Нессельроде ещё некоторое время продолжает покровительствовать Геккеренам — только два из пяти документов (письма Пушкина — секунданту Дантеса д’Аршиаку от 17 ноября 1836 г. и нидерландскому посланнику от 26 января 1937 г.) он передаёт 9 февраля презусу военно-судной комиссии полковнику Бреверну. Но вот что интересно — предусмотрительный барон и осторожный Нессельроде не предвидели реакции, которую произведёт в суде оскорбительное письмо Пушкина барону Геккерену. Первой заметила это проницательная Анна Ахматова: Щёголев не прав, когда пишет, что в январском письме не осталось и следа утверждения авторства Геккерна. Фраза «…только под этим условием я… не обесчестил вас в глазах нашего и вашего дворов, как имел право и намерение» находится и в ноябрьском черновике в несколько иной форме, но относится прямо к возможности разоблачения Геккерна как автора анонимных писем.
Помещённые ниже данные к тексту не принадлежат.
Lemma answer_targeted_question_consecutive args q ans st :
  consecutive_guesses (answer_targeted_question args q ans st) = 0.
Proof.
  unfold answer_targeted_question.
  destruct (update_state_with_answer_frame (record_targeted_answer q st) q ans (max_strikes args))
    as (_ & _ & _ & _ & _ & -> & _).
  apply record_targeted_answer_frame.
Qed.

Lemma guess_count_preserved args :
  args_guess_cooldown args <> 0 -> preserved args (guess_count_inv args).
Proof.
  intros Hcd. unfold guess_count_inv. split.
  - intros q ans st _. left. apply answer_question_consecutive.
  - intros q ans st _. left. apply answer_targeted_question_consecutive.
  - intros mid st H. destruct (update_streak_frame mid st) as (_ & _ & _ & _ & -> & ->).
    exact H.
  - intros mid st H Hc. destruct (reject_guess_frame args mid st) as (_ & -> & -> & _).
    right. destruct H as [->|[_ H]]; [split; reflexivity|congruence].
  - intros mid st H. exact H.
  - intros st H. exact H.
Qed.

(** ** Turns without a guess *)

Lemma guesses_offered_app l1 l2 :
  guesses_offered (l1 ++ l2) = guesses_offered l1 ++ guesses_offered l2.
Proof. apply omap_app. Qed.

Lemma targeted_block_skipped args w sess inp :
  consecutive_guesses (state sess) < max_consecutive_guesses args ->
  targeted_block args w sess inp = (Next sess inp, []).
Proof.
  intros H. unfold targeted_block.
  destruct (Z.leb_spec (max_consecutive_guesses args) (consecutive_guesses (state sess)));
    [lia|reflexivity].
Qed.



(** ** C9 *)




(** ** The elimination pass on a row *)

Lemma keep_ids_lookup {V} (ids : gset Z) (d : gmap Z V) (mid : Z) :
  mid ∈ ids -> keep_ids ids d !! mid = d !! mid.
Proof.
  intros Hin. unfold keep_ids. destruct (d !! mid) as [x|] eqn:Hd.
  - apply map_lookup_filter_Some. split; [exact Hd|exact Hin].
  - apply map_lookup_filter_None. left. exact Hd.
Qed.

Lemma pop_all_lookup {V} (l : list Z) (d : gmap Z V) (mid : Z) :
  ~ In mid l -> pop_all l d !! mid = d !! mid.
Proof.
  revert d. induction l as [|i r IH]; intros d Hnot; simpl.
  - reflexivity.
  - rewrite IH by (intros H; apply Hnot; now right).
    apply lookup_delete_ne. intros ->. apply Hnot. now left.
Qed.

Lemma remaining_ids_spec (cands : list movie) (mid : Z) :
  mid ∈ remaining_ids cands <-> exists m, In m cands /\ movie_id m = Some mid.
Proof.
  unfold remaining_ids. rewrite elem_of_list_to_set, list_elem_of_omap.
  split; intros (m & Hm & Hid); exists m; (split; [|exact Hid]);
    now apply list_elem_of_In.
Qed.

Lemma id_in_spec (i : Z) (l : list Z) : id_in (Some i) l = true <-> In i l.
Proof.
  simpl. rewrite existsb_exists. split.
  - intros (x & Hx & He). apply Z.eqb_eq in He. now subst.
  - intros H. exists i. split; [exact H|apply Z.eqb_refl].
Qed.

Lemma to_remove_spec (st : gmap Z Z) (ms : Z) (cands : list movie) (i : Z) :
  In i (to_remove st ms cands) <->
  exists m, In m cands /\ movie_id m = Some i /\ ms <= strikes_get st i.
Proof.
  unfold to_remove. rewrite <- list_elem_of_In, list_elem_of_omap. split.
  - intros (m & Hm & Hf). exists m. apply list_elem_of_In in Hm.
    destruct (movie_id m) as [mid|]; [|discriminate].
    destruct (Z.leb_spec ms (strikes_get st mid)); [|discriminate].
    injection Hf as ->. auto.
  - intros (m & Hm & Hid & Hle). exists m. split; [now apply list_elem_of_In|].
    rewrite Hid. destruct (Z.leb_spec ms (strikes_get st i)); [reflexivity|lia].
Qed.

Section SoftPass.

Variables (rule : option bool -> verdict) (st : EngineState) (q : Question) (ms : Z).
Variables (m : movie) (mid : Z).
Hypothesis Hin : In m (candidates st).
Hypothesis Hid : movie_id m = Some mid.

Let s1 := elimination_pass rule q st.
Let s2 := sort_candidates (strike_removal s1 ms).

Lemma pass_candidates :
  In m (candidates s1) <-> rule (predicate q m) <> Nothing.
Proof.
  unfold s1, elimination_pass. simpl. rewrite answer_loop_fst, filter_In.
  unfold kept. rewrite Hid. destruct (rule (predicate q m)); intuition congruence.
Qed.

Lemma pass_strikes :
  In m (candidates s1) -> strikes s1 !! mid = strikes st !! mid.
Proof.
  intros H. unfold s1, elimination_pass. simpl. apply keep_ids_lookup.
  apply remaining_ids_spec. exists m. split; [|exact Hid].
  unfold s1, elimination_pass in H. exact H.
Qed.

Lemma pass_survives :
  In m (candidates s2) <->
  rule (predicate q m) <> Nothing /\ strikes_get (strikes st) mid < ms.
Proof.
  unfold s2. rewrite (Permutation_In_iff _ _ m (sort_candidates_Permutation _)).
  rewrite strike_removal_candidates, filter_In, <- pass_candidates.
  rewrite Hid, negb_true_iff, <- not_true_iff_false, id_in_spec, to_remove_spec.
  split.
  - intros [H1 Hnot]. split; [exact H1|].
    destruct (Z.lt_ge_cases (strikes_get (strikes st) mid) ms) as [|Hge]; [assumption|].
    exfalso. apply Hnot. exists m. repeat split; try assumption.
    unfold strikes_get. rewrite (pass_strikes H1). exact Hge.
  - intros [H1 Hlt]. split; [exact H1|].
    intros (m' & _ & _ & Hge). unfold strikes_get in Hge. rewrite (pass_strikes H1) in Hge.
    unfold strikes_get in Hlt. lia.
Qed.
Lemma retryCommand_cancel_as_failure_witness :
  let w := simWorld [] [("", Some context_Canceled); ("", Some context_Canceled);
                        ("ok", None)] in
  let res := retryCommand 3 time_Second (mkLogger [])
               (hostOp (EvGit "" ["fetch"]) (sim_exec ["fetch"])) w in
  count isGit (added w (snd res)) = 3%nat
  /\ fst res = Ret (fst (nthCall (sim_exec ["fetch"]) ("", None) 3 (host w))).
Proof.
  intros w res.
  pose proof (retryCommand_cancel_as_failure 3 time_Second (mkLogger [])
                (EvGit "" ["fetch"]) (sim_exec ["fetch"])
                (mapErr (fun _ => ExitError 1) (sim_exec ["fetch"])) w
                ltac:(lia) eq_refl (mapErr_sameUpToErrors _ _)) as HC.
  cbv zeta in HC. fold res in HC.
  destruct HC as (Hk & Hstep & Hres & _).
  assert (H3 : count isGit (added w (snd res)) = 3%nat).
  { change (Z.to_nat 3) with 3%nat in *.
    destruct (Hstep 0%nat ltac:(lia)) as [_ H1].
    destruct (H1 context_Canceled ltac:(vm_compute; reflexivity))
      as (_ & _ & Hk1).
    specialize (Hk1 ltac:(lia)).
    destruct (Hstep 1%nat Hk1) as [_ H2].
    destruct (H2 context_Canceled ltac:(vm_compute; reflexivity))
      as (_ & _ & Hk2).
    specialize (Hk2 ltac:(lia)). lia. }
  split; [exact H3|]. rewrite Hres, H3. reflexivity.
Defined.
(** [refreshAccessToken(refreshTokenStr)] at time [now]. *)
Definition refreshAccessToken (secrets : AuthSecrets) (now : Z)
  (refreshTokenStr : Token) : M AuthResponse :=
  userId <-- lift (verifyRefreshToken secrets now refreshTokenStr) ;;
  tokenRecord <-- query (fun d => findValidRefreshToken d refreshTokenStr now) ;;
  match tokenRecord with
  | None => throw (AuthError INVALID_REFRESH_TOKEN)
  | Some _ =>
      u <-- query (fun d => findUserById d userId) ;;
      match u with
      | None => throw (AuthError USER_NOT_FOUND)
      | Some u =>
          client <-- query (fun d => findClientByUserId d (du_id u)) ;;
          employee <-- query (fun d => findEmployeeByUserId d (du_id u)) ;;
          _ <-- update (fun d => revokeRefreshToken d refreshTokenStr) ;;
          let userInfo := {| id := du_id u; u_email := du_email u;
                             u_name := du_name u; u_role := du_role u;
                             u_clientId := client;
                             u_employeeId := option_map de_id employee |} in
          accessToken <-- lift (generateAccessToken secrets now userInfo) ;;
          pair <-- lift (generateRefreshToken secrets now (du_id u)) ;;
          _ <-- save (du_id u) (fst pair) (snd pair) ;;
          ret {| accessToken := accessToken; refreshToken := fst pair;
                 expiresIn := getAccessTokenExpiry secrets; user := userInfo |}
      end
  end.
(** If the loop inserts the token of an entry, every earlier entry of the
    sorted list has its token in the map as well. *)
Lemma add_regular_fold_prefix max_vocab_size l1 : forall t added p l2,
  (int_min + 4 <= max_vocab_size <= int_max)%Z ->
  NoDup (l1 ++ p :: l2).*1 ->
  vocab_to_id_ t !! p.1 = None ->
  is_Some (vocab_to_id_
             (fold_left (add_regular max_vocab_size) (l1 ++ p :: l2)
                (t, added)).1 !! p.1) ->
  forall q, q ∈ l1 ->
    is_Some (vocab_to_id_
               (fold_left (add_regular max_vocab_size) (l1 ++ p :: l2)
                  (t, added)).1 !! q.1).
Proof.
  induction l1 as [|q0 l1 IH]; intros t added p l2 Hmax Hnd Hnone Hp q Hq.
  - apply elem_of_nil in Hq. contradiction.
  - cbn [app fold_left] in Hp |- *.
    rewrite <- app_comm_cons, fmap_cons in Hnd.
    apply NoDup_cons in Hnd as [Hq0 Hnd].
    assert (Hne : q0.1 <> p.1).
    { intros E. apply Hq0. rewrite E, fmap_app, fmap_cons.
      apply elem_of_app. right. left. }
    destruct (add_regular_step max_vocab_size t added q0 Hmax)
      as [[Hstep [Hin|Hfull]] | (t1 & added1 & id & Hstep & Hm)];
      rewrite Hstep in Hp |- *.
    + apply elem_of_cons in Hq as [->|Hq].
      * destruct Hin as [id Hid].
        destruct (add_regular_fold_facts max_vocab_size (l1 ++ p :: l2) t added)
          as (_ & Hmono & _).
        exists id. apply Hmono. exact Hid.
      * apply IH; assumption.
    + rewrite add_regular_exhausted in Hp by assumption.
      simpl in Hp. rewrite Hnone in Hp. destruct Hp as [? Hp]. discriminate.
    + apply elem_of_cons in Hq as [->|Hq].
      * destruct (add_regular_fold_facts max_vocab_size (l1 ++ p :: l2)
                    t1 added1) as (_ & Hmono & _).
        exists id. apply Hmono. rewrite Hm. apply lookup_insert_eq.
      * apply IH; try assumption.
        rewrite Hm, lookup_insert_ne by exact Hne. exact Hnone.
Qed.
Lemma round_1_run (w : World) (PI : seq F) :
  let d := witness_after (witness w) in
  pk_wf -> size PI = n -> has_attr w self_PI (VPoly (lag PI)) ->
  (size (wires (program self)) <= n)%N ->
  all (wire_bound d) (wires (program self)) ->
  round_1 self w
  = (if gate_identity d PI
     then Ok (MkMessage1 (commit (setup self) (wire_polynomial d wire_L))
                (commit (setup self) (wire_polynomial d wire_R))
                (commit (setup self) (wire_polynomial d wire_O)))
     else Raise (AssertionError gate_check),
     world_after_round_1 w).
Proof.
move=> d wf szPI hPI le bound; rewrite /round_1.
step (witness_default_None_run w).
have le0 : (0 + size (wires (program self)) <= size (nseq n (0 : int)))%N.
  by rewrite add0n size_nseq.
step (@assign_wires_ok (with_witness_default w) _ 0 _ _ _ bound le0 le0 le0).
rewrite /= !fill_column_nseq // -/d.
step (setattr_run _ _ _); step (setattr_run _ _ _); step (setattr_run _ _ _).
step (setup_commit_run _ _); step (setup_commit_run _ _).
step (setup_commit_run _ _).
set w1 := with_commit _ _.
have -> : w1 = world_after_round_1 w.
  by rewrite /w1 /world_after_round_1 /with_commit /= -!cats1 -!catA.
have szcol proj : size [seq Scalar F x | x <- wire_column d proj] = n.
  by rewrite size_map size_wire_column.
step (@gate_polynomial_ok (world_after_round_1 w) _ _ _ PI wf
        (szcol wire_L) (szcol wire_R) (szcol wire_O) szPI
        (erefl _) (erefl _) (erefl _) hPI).
rewrite /poly_eq /= -/n -/(gate_identity d PI).
have -> : Scalar F 0 = 0 by [].
by rewrite mkseq_eq_nseq0 -/(gate_identity d PI); case: (gate_identity d PI).
Qed.

(** ** round_2 *)

Section WithWires.

Variables (A B C : seq F) (beta gamma : F).
Hypothesis wf : pk_wf.
Hypotheses (szA : size A = n) (szB : size B = n) (szC : size C = n).

Let omega := root_of_unity n.
Let S1v := values (S1 (pk self)).
Let S2v := values (S2 (pk self)).
Let S3v := values (S3 (pk self)).

(** [rlc] as a function of the challenges. *)
Definition rlc_of (term_1 term_2 : F) : F := term_1 + term_2 * beta + gamma.

Definition numerators (i : nat) : F * F * F :=
  (rlc_of A`_i (omega ^+ i), rlc_of B`_i (2%:R * omega ^+ i),
   rlc_of C`_i (3%:R * omega ^+ i)).

Definition denominators (i : nat) : F * F * F :=
  (rlc_of A`_i S1v`_i, rlc_of B`_i S2v`_i, rlc_of C`_i S3v`_i).

Definition numerator (i : nat) : F :=
  let: (fa, fb, fc) := numerators i in fa * fb * fc.

Definition denominator (i : nat) : F :=
  let: (ga, gb, gc) := denominators i in ga * gb * gc.

(** The world holds the wire polynomials and the challenges of round 1. *)
Definition round_1_done (w : World) : Prop :=
  [/\ has_attr w self_A (VPoly (lag A)), has_attr w self_B (VPoly (lag B)),
      has_attr w self_C (VPoly (lag C)), has_attr w self_beta (VScalar beta)
    & has_attr w self_gamma (VScalar gamma)].

Lemma rlc_run (w : World) (t1 t2 : F) : round_1_done w ->
  rlc t1 t2 w = (Ok (rlc_of t1 t2), w).
Proof.
case=> _ _ _ hb hg; rewrite /rlc.
by step (get_scalar_ok hb); step (get_scalar_ok hg).
Qed.

Lemma attr_value_at_ok (w : World) (a : attr) (s : seq F) (i : nat) :
  has_attr w a (VPoly (lag s)) -> (i < size s)%N ->
  attr_value_at a i w = (Ok s`_i, w).
Proof.
move=> h lti; rewrite /attr_value_at; step (get_poly_ok h).
by rewrite /lift (index_list_ok 0).
Qed.

Lemma sizes_S : [/\ size S1v = n, size S2v = n & size S3v = n].
Proof.
case/and5P: wf => _ _ _ _ /and4P [_ /is_lagP [_ s1] /is_lagP [_ s2]].
by rewrite andbT => /is_lagP [_ s3].
Qed.

Lemma permutation_numerator_ok (w : World) (i : nat) :
  round_1_done w -> (i < n)%N ->
  permutation_numerator (roots_of_unity root_of_unity n) i w
  = (Ok (numerators i), w).
Proof.
move=> done lti; have [hA hB hC _ _] := done.
have ri : index_list (roots_of_unity root_of_unity n) i = Ok (omega ^+ i).
  by rewrite (index_list_ok 0) ?size_roots_of_unity // (nth_map 0%N)
             ?size_iota // nth_iota.
have ltA : (i < size A)%N by rewrite szA.
have ltB : (i < size B)%N by rewrite szB.
have ltC : (i < size C)%N by rewrite szC.
rewrite /permutation_numerator.
step (attr_value_at_ok hA ltA); step_lift ri; step (rlc_run _ _ done).
step (attr_value_at_ok hB ltB); step_lift ri; step (rlc_run _ _ done).
by step (attr_value_at_ok hC ltC); step_lift ri; step (rlc_run _ _ done).
Qed.

Lemma permutation_denominator_ok (w : World) (i : nat) :
  round_1_done w -> (i < n)%N ->
  permutation_denominator self i w = (Ok (denominators i), w).
Proof.
move=> done lti; have [hA hB hC _ _] := done; have [s1 s2 s3] := sizes_S.
have ltA : (i < size A)%N by rewrite szA.
have ltB : (i < size B)%N by rewrite szB.
have ltC : (i < size C)%N by rewrite szC.
have lt1 : (i < size S1v)%N by rewrite s1.
have lt2 : (i < size S2v)%N by rewrite s2.
have lt3 : (i < size S3v)%N by rewrite s3.
rewrite /permutation_denominator.
step (attr_value_at_ok hA ltA); step_lift (index_list_ok 0 lt1).
step (rlc_run _ _ done).
step (attr_value_at_ok hB ltB); step_lift (index_list_ok 0 lt2).
step (rlc_run _ _ done).
step (attr_value_at_ok hC ltC); step_lift (index_list_ok 0 lt3).
by step (rlc_run _ _ done).
Qed.

(** One step of the accumulator, as the loop computes it. *)
Definition accumulator_step (z : F) (i : nat) : F :=
  let: (fa, fb, fc) := numerators i in
  let: (ga, gb, gc) := denominators i in
  z * fa * fb * fc / ga / gb / gc.

(** The accumulator values [Z_0, Z_1, ...]. *)
Fixpoint Z_value (i : nat) : F :=
  if i is i'.+1 then accumulator_step (Z_value i') i' else 1.

Lemma accumulate_cons (rs : seq F) (i : nat) (rows : seq nat) (Zs : seq F) :
  accumulate self rs (i :: rows) Zs
  = bind (lift (index_last Zs)) (fun z =>
    bind (permutation_numerator rs i) (fun fs =>
    let: (fa, fb, fc) := fs in
    bind (permutation_denominator self i) (fun gs =>
    let: (ga, gb, gc) := gs in
    accumulate self rs rows (rcons Zs (z * fa * fb * fc / ga / gb / gc))))).
Proof. by []. Qed.

Lemma accumulate_ok (w : World) (k m : nat) :
  round_1_done w -> (k + m <= n)%N ->
  accumulate self (roots_of_unity root_of_unity n) (iota k m)
    (mkseq Z_value k.+1) w
  = (Ok (mkseq Z_value (k + m).+1), w).
Proof.
move=> done; elim: m k => [|m IH] k; first by rewrite addn0.
rewrite addnS => le; rewrite [iota k m.+1]/= accumulate_cons.
have ltk : (k < n)%N by apply: leq_trans le; rewrite ltnS leq_addr.
have lastZ : index_last (mkseq Z_value k.+1) = Ok (Z_value k).
  by rewrite mkseqS index_last_rcons.
step_lift lastZ.
step (permutation_numerator_ok done ltk); rewrite {1}/numerators.
step (permutation_denominator_ok done ltk); rewrite {1}/denominators.
cbv beta iota.
set z := (_ / _ / _ / _).
have -> : rcons (mkseq Z_value k.+1) z = mkseq Z_value k.+2.
  by rewrite [RHS]mkseqS.
by rewrite IH ?addSn // addSnnS.
Qed.

(** The identity the sanity loop of round_2 asserts at row [i]. *)
Definition local_identity (i : nat) : bool :=
  let: (fa, fb, fc) := numerators i in
  let: (ga, gb, gc) := denominators i in
  fa * fb * fc * (mkseq Z_value n)`_i
  - ga * gb * gc * (mkseq Z_value n)`_((i + 1) %% n) == 0.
Если бы Пушкин перестал думать, что Геккерен автор диплома, эта фраза не фигурировала бы в январском письме [240] .

Царь, убедившись в сводничестве посланника, бесспорно, отчитал — в свойственной ему грубоватой манере — Нессельроде за оплошность. Это было жестоким ударом по самолюбию высокомерного министра. Он никогда не смог простить Геккерену, что тот водил его за нос. Уже во второй половине февраля он изменил своё отношение к посланнику. Это подтверждает и письмо Геккерена вице-канцлеру от 1 марта 1837 г.: После события, роковой исход которого я оплакиваю более, чем кто бы то ни было, я не предполагал, что должен буду обратиться к вам с письмом, подобным настоящему (подч. мною. — С. Б.). Но раз я вижу, что вынужден сделать это, у меня мужества хватит. Честь моя, и как частного человека, и как члена общества, оскорблена, и я не замедлю дать вам некоторые объяснения[241]. Объяснения Геккерена не подействовали на Нессельроде. Он навсегда отвернул своё лицо от коварного сводника. С глубоким презрением отзывался граф о Геккерене в 1840 г. в письме барону А. К. Мейендорфу: Геккерен на всё способен: это человек без чести и совести; он вообще не имеет права на уважение и не терпим в нашем обществе[242]. Пушкинисты не придали должного значения этой реплике Нессельроде. А ведь она — серьёзный аргумент в пользу непричастности министра иностранных дел к составлению пасквиля.